Lam Research Q1 results impress analysts, but questions over China remain
First-quarter results from Lam Research (NASDAQ:LRCX) impressed Wall Street, as the chip equipment maker topped estimates and offered up strong guidance. While certain areas of the semiconductor market are strong, there are concerns about others, as well as the company’s exposure to China.
Lam shares rose 6% in premarket trading on Thursday, while other chip equipment makers, like Applied Materials (AMAT), KLA Corp. (KLAC) and ASML (ASML) saw gains between 1.5% and 4%.
Susquehanna analyst Mehdi Hosseini, who has a Neutral rating on Lam Research, said the strong quarterly results and guidance were expected, citing leading-edge logic and investment in high-bandwidth memory from Micron (MU) and SK Hynix.
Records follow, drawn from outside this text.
(** ** Constructing a message *)

(** Claim C8.  A chat message constructed with neither [content] nor
    [tool_calls] has the empty string as content, and no constructed chat
    message has both fields absent. *)
Theorem ChatMessage_init_fills_content (r : string) :
  content (ChatMessage_init r None None) = Some ""
  ∧ ∀ (c : option string) (tcs : option (list ToolCall)),
      ¬ (content (ChatMessage_init r c tcs) = None
         ∧ tool_calls (ChatMessage_init r c tcs) = None).
Proof.
  split; [reflexivity|].
  intros c tcs [Hc Ht]. unfold ChatMessage_init in *.
  destruct c as [[|a s]|], tcs as [[|tc l]|]; cbn in *; discriminate.
Qed.

(** Construction changes nothing but a missing content. *)
Lemma ChatMessage_init_keeps (r : string) (c : option string)
    (tcs : option (list ToolCall)) :
  role (ChatMessage_init r c tcs) = r
  ∧ tool_calls (ChatMessage_init r c tcs) = tcs
  ∧ (content (ChatMessage_init r c tcs) = c
     ∨ content (ChatMessage_init r c tcs) = Some "").
Proof.
  unfold ChatMessage_init. cbn.
  destruct (negb (truthy_str c) && negb (truthy_list tcs)); cbn; auto.
Qed.

(** ** The dictionary of lines 202-214 *)

Section OllamaRequest.

Context (request : ChatRequest).

Lemma build_ollama_request_mandatory :
  build_ollama_request request !! "model" = Some (PStr (model request))
  ∧ build_ollama_request request !! "messages"
    = Some (PList (format_messages (messages request)))
  ∧ build_ollama_request request !! "stream"
    = Some (PBool (stream_or_False (stream request))).
Proof. split_request request; by simplify_map_eq. Qed.
(** ** Delete *)

Definition deleteFixup_body (x parent : ptr) : M (ptr * ptr) :=
  let* pl := leftOf parent in
  if ptr_eqb x pl then
    let* sibling := rightOf parent in
    let* sc := colorOf sibling in
    let* sibling :=
      (if sc then
         setColor sibling black ;;
         setColor parent red ;;
         rotateLeft parent ;;
         rightOf parent
       else ret sibling) in
    let* sl := get Left sibling in
    let* slc := colorOf sl in
    let* both :=
      (if slc then ret false
       else
         let* sr := get Right sibling in
         let* src := colorOf sr in
         ret (negb src)) in
    if both then
      setColor sibling red ;;
      let x := parent in
      let* parent := get Parent x in
      ret (x, parent)
    else
      let* sr := get Right sibling in
      let* src := colorOf sr in
      let* sibling :=
        (if src then ret sibling
         else
           (let* sl := get Left sibling in
            match sl with
            | None => ret tt
            | Some _ => setColor sl black
            end) ;;
           setColor sibling red ;;
           rotateRight sibling ;;
           rightOf parent) in
      (let* pc := colorOf parent in setColor sibling pc) ;;
      setColor parent black ;;
      (let* sr := get Right sibling in
       match sr with
       | None => ret tt
       | Some _ => setColor sr black
       end) ;;
      rotateLeft parent ;;
      let* x := getRoot in
      ret (x, None)
  else
    let* sibling := leftOf parent in
    let* sc := colorOf sibling in
    let* sibling :=
      (if sc then
         setColor sibling black ;;
         setColor parent red ;;
         rotateRight parent ;;
         leftOf parent
       else ret sibling) in
    let* sl := get Left sibling in
    let* slc := colorOf sl in
    let* both :=
      (if slc then ret false
       else
         let* sr := get Right sibling in
         let* src := colorOf sr in
         ret (negb src)) in
    if both then
      setColor sibling red ;;
      let x := parent in
      let* parent := get Parent x in
      ret (x, parent)
    else
      let* sl := get Left sibling in
      let* slc := colorOf sl in
      let* sibling :=
        (if slc then ret sibling
         else
           (let* sr := get Right sibling in
            match sr with
            | None => ret tt
            | Some _ => setColor sr black
            end) ;;
           setColor sibling red ;;
           rotateLeft sibling ;;
           leftOf parent) in
      (let* pc := colorOf parent in setColor sibling pc) ;;
      setColor parent black ;;
      (let* sl := get Left sibling in
       match sl with
       | None => ret tt
       | Some _ => setColor sl black
       end) ;;
      rotateRight parent ;;
      let* x := getRoot in
      ret (x, None).

(** [for (x != t.root) && colorOf(x) == black { ... }] *)
Fixpoint deleteFixup_loop (fuel : nat) (x parent : ptr) : M ptr :=
  match fuel with
  | O => out_of_fuel
  | S fuel' =>
      let* r := getRoot in
      if ptr_eqb x r then ret x
      else
        let* xc := colorOf x in
        if xc then ret x
        else
          let* xp := deleteFixup_body x parent in
          deleteFixup_loop fuel' (fst xp) (snd xp)
  end.

Definition deleteFixup (fuel : nat) (x parent : ptr) : M unit :=
  let* x := deleteFixup_loop fuel x parent in
  match x with
  | None => ret tt
  | Some _ => setColor x black
  end.

(** The part of [Delete] between the lookup and the fixup decision: it
    unlinks [node] and returns the recorded original color, the replacement
    [x] and [replacementParent]. *)
Definition delete_splice (fuel : nat) (node : ptr) : M (color * ptr * ptr) :=
  let* originalColor := get Color node in
  let* nl := get Left node in
  match nl with
  | None =>
      let* x := get Right node in
      let* replacementParent := get Parent node in
      (let* nr := get Right node in transplant node nr) ;;
      ret (originalColor, x, replacementParent)
  | Some _ =>
      let* nr := get Right node in
      match nr with
      | None =>
          let* x := get Left node in
          let* replacementParent := get Parent node in
          (let* nl := get Left node in transplant node nl) ;;
          ret (originalColor, x, replacementParent)
      | Some _ =>
          let* successor := (let* nr := get Right node in minimum fuel nr) in
          let* originalColor := get Color successor in
          let* x := get Right successor in
          let* sp := get Parent successor in
          let* replacementParent :=
            (if ptr_eqb sp node then
               match x with
               | None => ret tt
               | Some _ => setParent x successor
               end ;;
               ret successor
             else
               let* replacementParent := get Parent successor in
               (let* sr := get Right successor in transplant successor sr) ;;
               (let* nr := get Right node in setRight successor nr) ;;
               (let* sr := get Right successor in setParent sr successor) ;;
               ret replacementParent) in
          transplant node successor ;;
          (let* nl := get Left node in setLeft successor nl) ;;
          (let* sl := get Left successor in setParent sl successor) ;;
          (let* nc := get Color node in setColor successor nc) ;;
          ret (originalColor, x, replacementParent)
      end
  end.

Definition Delete (key : string) : M bool :=
  let* node := Search key in
  match node with
  | None => ret false
  | Some _ =>
      with_fuel (λ fuel,
        let* sp := delete_splice fuel node in
        let '(originalColor, x, replacementParent) := sp in
        (if originalColor then ret tt
         else deleteFixup fuel x replacementParent) ;;
        let* n := getSize in
        setSize (wrap_int (n - 1)) ;;
        ret true)
  end.

(** ** Traversal and printing *)

(** The visitor is a caller-supplied effect; it is modelled as a transformer
    of the caller's own state [A]. *)
Fixpoint inOrder {A} (fuel : nat) (h : gmap positive Node) (node : ptr)
    (fn : string → V → A → A) (acc : A) : result A :=
  match fuel with
  | O => OutOfFuel
  | S fuel' =>
      match node with
      | None => Ok acc
      | Some a =>
          match h !! a with
          | None => Panic
          | Some n =>
              match inOrder fuel' h (Left n) fn acc with
              | Ok acc1 => inOrder fuel' h (Right n) fn (fn (Key n) (Value n) acc1)
              | Panic => Panic
              | OutOfFuel => OutOfFuel
              end
          end
      end
  end.

Definition InOrder {A} (fn : string → V → A → A) (acc : A) (s : State) : result A :=
  inOrder (fuel_of s) (heap s) (root s) fn acc.

Definition colorString (c : color) : string :=
  if c then "R"%string else "B"%string.

(** [strings.Repeat("  ", depth)] *)
Fixpoint repeat_indent (depth : nat) : string :=
  match depth with
  | O => ""%string
  | S d => ("  " ++ repeat_indent d)%string
  end.

(** [%v] formatting of a value is the caller's; [show] stands for it.  The
    writer is modelled by the text written to it. *)
Fixpoint printNode (show : V → string) (fuel : nat) (h : gmap positive Node)
    (node : ptr) (depth : nat) (out : string) : result string :=
  match fuel with
  | O => OutOfFuel
  | S fuel' =>
      match node with
      | None => Ok out
      | Some a =>
          match h !! a with
          | None => Panic
          | Some n =>
              match printNode show fuel' h (Right n) (S depth) out with
              | Ok out1 =>
                  let line :=
                    (repeat_indent depth ++ "[" ++ colorString (Color n) ++ "] "
                       ++ Key n ++ " => " ++ show (Value n)
                       ++ String (ascii_of_nat 10) "")%string in
                  printNode show fuel' h (Left n) (S depth) (out1 ++ line)%string
              | Panic => Panic
              | OutOfFuel => OutOfFuel
              end
          end
      end
  end.

Definition Print (show : V → string) (out : string) (s : State) : result string :=
  match root s with
  | None => Ok (out ++ "(empty)" ++ String (ascii_of_nat 10) "")%string
  | Some _ => printNode show (fuel_of s) (heap s) (root s) 0 out
  end.

End RBTree.

Arguments Node V : clear implicits.
Arguments State V : clear implicits.

(** ** Sequences of operations *)

Inductive op (V : Type) : Type :=
| OpInsert (key : string) (value : V)
| OpDelete (key : string).
Arguments OpInsert {V} key value.
Arguments OpDelete {V} key.

Definition step {V} (o : op V) (s : State V) : result (State V) :=
  match o with
  | OpInsert k v => match Insert k v s with
                    | Ok (_, s') => Ok s'
                    | Panic => Panic
                    | OutOfFuel => OutOfFuel
                    end
  | OpDelete k => match Delete k s with
                  | Ok (_, s') => Ok s'
                  | Panic => Panic
                  | OutOfFuel => OutOfFuel
                  end
  end.

Fixpoint run {V} (ops : list (op V)) (s : State V) : result (State V) :=
  match ops with
  | [] => Ok s
  | o :: ops' => match step o s with
                 | Ok s' => run ops' s'
                 | Panic => Panic
                 | OutOfFuel => OutOfFuel
                 end
  end.


(** * The tree a heap represents *)

Section Abstraction.

Context {V : Type}.

(** A binary tree whose nodes carry the address of their cell. *)
Inductive tree : Type :=
| Leaf
| Br (a : positive) (c : color) (l : tree) (k : string) (v : V) (r : tree).

Definition rootp (t : tree) : ptr :=
  match t with
  | Leaf => None
  | Br a _ _ _ _ _ => Some a
  end.

(** The color read through [colorOf]: a missing child is black. *)
Definition color_of (t : tree) : color :=
  match t with
  | Leaf => black
  | Br _ c _ _ _ _ => c
  end.

Fixpoint addrs (t : tree) : list positive :=
  match t with
  | Leaf => []
  | Br a _ l _ _ r => a :: addrs l ++ addrs r
  end.

(** The in-order sequence of (key, value). *)
Fixpoint elems (t : tree) : list (string * V) :=
  match t with
  | Leaf => []
  | Br _ _ l k v r => elems l ++ (k, v) :: elems r
  end.

Definition keys (t : tree) : list string := (elems t).*1.

(** [repr h t pp]: the cells of [h] at the addresses of [t] hold the nodes
    of [t], the root of [t] having parent pointer [pp]. *)
Fixpoint repr (h : gmap positive (Node V)) (t : tree) (pp : ptr) : Prop :=
  match t with
  | Leaf => True
  | Br a c l k v r =>
      h !! a = Some (mkNode k v c pp (rootp l) (rootp r))
      ∧ repr h l (Some a) ∧ repr h r (Some a)
  end.

(** The state holds the tree [t]: its cells represent [t] from the root
    pointer down, and no cell is used twice. *)
Definition Repr (s : State V) (t : tree) : Prop :=
  repr (heap s) t None ∧ root s = rootp t ∧ NoDup (addrs t).

(** ** Zippers *)

Inductive dir : Type := DL | DR.

(** One step of a path from the root: the node passed, the side taken
    ([fdir]) and the subtree on the other side. *)
Record frame : Type := mkFrame {
  fdir : dir;
  faddr : positive;
  fcolor : color;
  fkey : string;
  fval : V;
  fsib : tree
}.

Definition fill (f : frame) (t : tree) : tree :=
  match fdir f with
  | DL => Br (faddr f) (fcolor f) t (fkey f) (fval f) (fsib f)
  | DR => Br (faddr f) (fcolor f) (fsib f) (fkey f) (fval f) t
  end.

(** A context lists the frames from the hole upwards. *)
Fixpoint plug (ctx : list frame) (t : tree) : tree :=
  match ctx with
  | [] => t
  | f :: ctx' => plug ctx' (fill f t)
  end.

Definition ctx_parent (ctx : list frame) : ptr :=
  match ctx with
  | [] => None
  | f :: _ => Some (faddr f)
  end.

Fixpoint ctx_root (ctx : list frame) (p : ptr) : ptr :=
  match ctx with
  | [] => p
  | f :: ctx' => ctx_root ctx' (Some (faddr f))
  end.

Definition ctx_color (ctx : list frame) : color :=
  match ctx with
  | [] => black
  | f :: _ => fcolor f
  end.

Fixpoint ctx_addrs (ctx : list frame) : list positive :=
  match ctx with
  | [] => []
  | f :: ctx' => faddr f :: addrs (fsib f) ++ ctx_addrs ctx'
  end.

Fixpoint ctx_before (ctx : list frame) : list (string * V) :=
  match ctx with
  | [] => []
  | f :: ctx' =>
      ctx_before ctx' ++
      match fdir f with
      | DL => []
      | DR => elems (fsib f) ++ [(fkey f, fval f)]
      end
  end.

Fixpoint ctx_after (ctx : list frame) : list (string * V) :=
  match ctx with
  | [] => []
  | f :: ctx' =>
      match fdir f with
      | DL => (fkey f, fval f) :: elems (fsib f)
      | DR => []
      end ++ ctx_after ctx'
  end.

Definition frame_node (f : frame) (pp child : ptr) : Node V :=
  match fdir f with
  | DL => mkNode (fkey f) (fval f) (fcolor f) pp child (rootp (fsib f))
  | DR => mkNode (fkey f) (fval f) (fcolor f) pp (rootp (fsib f)) child
  end.

Fixpoint repr_ctx (h : gmap positive (Node V)) (ctx : list frame) (child : ptr) : Prop :=
  match ctx with
  | [] => True
  | f :: ctx' =>
      h !! faddr f = Some (frame_node f (ctx_parent ctx') child)
      ∧ repr h (fsib f) (Some (faddr f))
      ∧ repr_ctx h ctx' (Some (faddr f))
  end.

(** ** The red-black invariants *)

(** Number of black nodes on the leftmost path. *)
Fixpoint bh (t : tree) : nat :=
  match t with
  | Leaf => O
  | Br _ c l _ _ _ => (bh l + (if c then 0 else 1))%nat
  end.

Fixpoint balanced (t : tree) : Prop :=
  match t with
  | Leaf => True
  | Br _ _ l _ _ r => bh l = bh r ∧ balanced l ∧ balanced r
  end.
However, concerns about Samsung’s (OTCPK:SSNLF) delayed investment in memory and trailing edge logic inside and outside of China could be an issue for some time.
Jefferies analyst Blayne Curtis echoed those sentiments, as the numbers were seen as “solid,” despite the weak China outlook, challenges tied to Samsung and Intel (INTC), and concerns about a recovery in NAND.
“LRCX acknowledged the China headwinds but offered a much more positive outlook for NAND on the back of technology transitions,” Curtis wrote. “Better results and guide were better than sentiment that dropped significantly after ASML’s order miss. We believe some of the delta is related to the difference in lead times, but clearly China is softer and that will continue to weigh on sentiment.”
Curtis has a Buy rating on Lam Research, but lowered his price target to $95 from $110.
China headwinds
The wafer fab equipment market in China seems to be getting worse, as revenue as a percentage of total sales are expected to decline to 30% in the coming quarter, down from 37% in the just reported period, Curtis said.
Morgan Stanley analyst Joseph Moore noted that the China declines have been offset by strength elsewhere, but at this point, it’s “hard to escape questions on China,” given the continued export restrictions and the pending annual revision to U.S. Commerce Department export controls.
“It is our understanding that some of the broad brush strokes of the rules have been conveyed to companies, and in that context Lam’s description of modest declines next year is encouraging, particularly relative to ASML … talking about China declining to 20% of revenue from 47% in the SepQ,” Moore, who has an Equal-Weight rating and $76 price target on Lam Research, wrote in a note.
“That said, the US approach – reportedly more focused on entity list additions than rules based constraints – still adds quite a bit of variance to the outcomes, as we don’t get a clear sense of entity list criteria,” Moore added. “We also don’t know if the election outcome could impact the resolve to follow through. So this remains a significant variable.”